==== SUPPLIED RECORDS ====

(** The words that [rijndaelKeySetupEnc] appends are those of the next round key. *)
Lemma key_setup_words i rk K : block_ok K -> 0 <= i < 10 ->
  (forall k, 0 <= k < 4 -> ld0 rk (4 * i + k) = ld0 (wlist K) k) ->
  key_setup_step i rk = rk ++ wlist (next_key K i).
Proof.
  intros HK Hi Hrk. unfold key_setup_step. rewrite !Hrk by lia. clear Hrk.
  destruct (rcon_ok i Hi) as [Hr ->]. set (rc := ld0 rcon_table i) in *.
  explode_block K HK. unfold next_key. cbn [take drop]. rewrite !xor_32_eq, wlist_blk.
  fold rc. ld0_eval. cbn [insert list_insert app]. ld0_eval.
  rewrite wlist_blk. unfold TE421, TE432, TE443, TE414.
  rewrite !pack_byte3, !pack_byte2, !pack_byte1, !pack_byte0 by done.
  rewrite !Te0_last3, !Te0_last2, !Te0_last1, !Te0_last0 by done.
  rewrite <- !pack_lxor, !Z.lxor_0_r. done.
Qed.

(** The round keys [K_0 .. K_10] of the byte-oriented implementation. *)
Fixpoint rkey (key : list Z) (n : nat) : list Z :=
  match n with O => key | S n => next_key (rkey key n) (Z.of_nat n) end.

Lemma rkey_ok key n : block_ok key -> (n <= 10)%nat -> block_ok (rkey key n).
Proof.
  intros Hk. induction n as [|n IH]; intros Hn; [done|]. cbn [rkey].
  apply next_key_ok; [apply IH; lia|]. by apply rcon_ok; lia.
Qed.

(** The part of the key schedule that holds round keys [n .. n+m-1]. *)
Definition sched (key : list Z) (n m : nat) : list Z :=
  concat (map (fun i => wlist (rkey key i)) (seq n m)).
Lemma hdr_32 : 32 <= zlen h.
Proof using Hcl Hh.
  unfold class_ok in Hcl. destruct (cl_a4_exists cl), (cl_qc_exists cl); lia.
Qed.
#[local] Hint Resolve hdr_32 : core.

Lemma b0_length plen : length (ccmp_b0 w cl h pn plen) = 16%nat.
Proof using Hcl Hh Hpn.
  pose proof hdr_32. unfold ccmp_b0, ccmp_nonce, zlen in *. cbn [length].
  rewrite !length_app, length_rev, length_take, length_drop. cbn [length be16]. lia.
Qed.

Lemma ccmp_mic_eq p r : ccmp_mic w key cl (h ++ p ++ r) (zlen p) pn =
  Some (cbc_mac (aes128k128d key)
          (ccmp_b0 w cl h pn (zlen p) ::
            blocks16 (be16 (zlen (ccmp_aad w cl h)) ++ ccmp_aad w cl h) ++ blocks16 p),
        cl_hdrlen cl + 8 + zlen p).
Proof using Hcl Hh Hpn.
  destruct (hdr_aad w cl h (p ++ r) hdr_32 Hcl) as (h1 & h2 & E1 & E2 & L1 & L2 & ->).
  destruct (split16 p) as (n & p1 & p2 & -> & Hp1 & Hp2 & Hq & Hr).
  unfold ccmp_mic. rewrite Hq, Hr, construct_mic_iv_eq by done. rewrite E1, E2.
  cbn [mbind option_bind]. pose proof (aes128_length key) as HE. revert HE.
  generalize (aes128k128d key) as E. intros E HE.
  rewrite (bitwise_xor_list _ h1), (bitwise_xor_list _ h2) by (done || apply HE).
  rewrite <- (app_assoc p1), Nat2Z.id, (mic_loop _ HE) by (done || apply HE).
  cbn [mbind option_bind]. rewrite (blocks16_split n) by done.
  unfold cbc_mac. rewrite zlen_app. cbn [app]. rewrite app_comm_cons.
  set (b0 := ccmp_b0 _ _ _ _ _). cbn [fold_left]. rewrite fold_left_app.
  rewrite (cbc_first _ b0) by (unfold b0; rewrite b0_length; lia).
  set (acc := fold_left (cbc_step E) (chunks 16 n p1) (cbc_step E (cbc_step E (E b0) h1) h2)).
  change (fold_left (cbc_step E) (chunks 16 n p1) (E (xor_list (E (xor_list (E b0) h1)) h2)))
    with acc.
  assert (length acc = 16%nat) by (apply cbc_fold_length; apply HE).
  destruct (decide (length p2 = 0)%nat) as [H0|H0].
  - rewrite (proj2 (Z.ltb_ge 0 _)) by (unfold zlen; lia). cbn [fold_left].
    do 2 f_equal. unfold zlen. lia.
  - rewrite (proj2 (Z.ltb_lt 0 _)) by (unfold zlen; lia).
    rewrite !app_assoc, <- (app_assoc _ p2), (rd_mid (h ++ p1)) by (rewrite ?zlen_app; unfold zlen in *; lia).
    cbn [mbind option_bind fold_left]. rewrite zlen_to_nat, bitwise_xor_list
      by (rewrite ?length_app, ?length_replicate; lia).
    do 2 f_equal. unfold zlen. lia.
Qed.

====

_WORK REQUEST_.
Copy every entry above word for word.

_SOLUTION FOR THIS TASK_.
(** The words that [rijndaelKeySetupEnc] appends are those of the next round key. *)
Lemma key_setup_words i rk K : block_ok K -> 0 <= i < 10 ->
  (forall k, 0 <= k < 4 -> ld0 rk (4 * i + k) = ld0 (wlist K) k) ->
  key_setup_step i rk = rk ++ wlist (next_key K i).
Proof.
  intros HK Hi Hrk. unfold key_setup_step. rewrite !Hrk by lia. clear Hrk.
  destruct (rcon_ok i Hi) as [Hr ->]. set (rc := ld0 rcon_table i) in *.
  explode_block K HK. unfold next_key. cbn [take drop]. rewrite !xor_32_eq, wlist_blk.
  fold rc. ld0_eval. cbn [insert list_insert app]. ld0_eval.
  rewrite wlist_blk. unfold TE421, TE432, TE443, TE414.
  rewrite !pack_byte3, !pack_byte2, !pack_byte1, !pack_byte0 by done.
  rewrite !Te0_last3, !Te0_last2, !Te0_last1, !Te0_last0 by done.
  rewrite <- !pack_lxor, !Z.lxor_0_r. done.
Qed.

(** The round keys [K_0 .. K_10] of the byte-oriented implementation. *)
Fixpoint rkey (key : list Z) (n : nat) : list Z :=
  match n with O => key | S n => next_key (rkey key n) (Z.of_nat n) end.

Lemma rkey_ok key n : block_ok key -> (n <= 10)%nat -> block_ok (rkey key n).
Proof.
  intros Hk. induction n as [|n IH]; intros Hn; [done|]. cbn [rkey].
  apply next_key_ok; [apply IH; lia|]. by apply rcon_ok; lia.
Qed.

(** The part of the key schedule that holds round keys [n .. n+m-1]. *)
Definition sched (key : list Z) (n m : nat) : list Z :=
  concat (map (fun i => wlist (rkey key i)) (seq n m)).
Lemma hdr_32 : 32 <= zlen h.
Proof using Hcl Hh.
  unfold class_ok in Hcl. destruct (cl_a4_exists cl), (cl_qc_exists cl); lia.
Qed.
#[local] Hint Resolve hdr_32 : core.

Lemma b0_length plen : length (ccmp_b0 w cl h pn plen) = 16%nat.
Proof using Hcl Hh Hpn.
  pose proof hdr_32. unfold ccmp_b0, ccmp_nonce, zlen in *. cbn [length].
  rewrite !length_app, length_rev, length_take, length_drop. cbn [length be16]. lia.
Qed.

Lemma ccmp_mic_eq p r : ccmp_mic w key cl (h ++ p ++ r) (zlen p) pn =
  Some (cbc_mac (aes128k128d key)
          (ccmp_b0 w cl h pn (zlen p) ::
            blocks16 (be16 (zlen (ccmp_aad w cl h)) ++ ccmp_aad w cl h) ++ blocks16 p),
        cl_hdrlen cl + 8 + zlen p).
Proof using Hcl Hh Hpn.
  destruct (hdr_aad w cl h (p ++ r) hdr_32 Hcl) as (h1 & h2 & E1 & E2 & L1 & L2 & ->).
  destruct (split16 p) as (n & p1 & p2 & -> & Hp1 & Hp2 & Hq & Hr).
  unfold ccmp_mic. rewrite Hq, Hr, construct_mic_iv_eq by done. rewrite E1, E2.
  cbn [mbind option_bind]. pose proof (aes128_length key) as HE. revert HE.
  generalize (aes128k128d key) as E. intros E HE.
  rewrite (bitwise_xor_list _ h1), (bitwise_xor_list _ h2) by (done || apply HE).
  rewrite <- (app_assoc p1), Nat2Z.id, (mic_loop _ HE) by (done || apply HE).
  cbn [mbind option_bind]. rewrite (blocks16_split n) by done.
  unfold cbc_mac. rewrite zlen_app. cbn [app]. rewrite app_comm_cons.
  set (b0 := ccmp_b0 _ _ _ _ _). cbn [fold_left]. rewrite fold_left_app.
  rewrite (cbc_first _ b0) by (unfold b0; rewrite b0_length; lia).
  set (acc := fold_left (cbc_step E) (chunks 16 n p1) (cbc_step E (cbc_step E (E b0) h1) h2)).
  change (fold_left (cbc_step E) (chunks 16 n p1) (E (xor_list (E (xor_list (E b0) h1)) h2)))
    with acc.
  assert (length acc = 16%nat) by (apply cbc_fold_length; apply HE).
  destruct (decide (length p2 = 0)%nat) as [H0|H0].
  - rewrite (proj2 (Z.ltb_ge 0 _)) by (unfold zlen; lia). cbn [fold_left].
    do 2 f_equal. unfold zlen. lia.
  - rewrite (proj2 (Z.ltb_lt 0 _)) by (unfold zlen; lia).
    rewrite !app_assoc, <- (app_assoc _ p2), (rd_mid (h ++ p1)) by (rewrite ?zlen_app; unfold zlen in *; lia).
    cbn [mbind option_bind fold_left]. rewrite zlen_to_nat, bitwise_xor_list
      by (rewrite ?length_app, ?length_replicate; lia).
    do 2 f_equal. unfold zlen. lia.
Qed.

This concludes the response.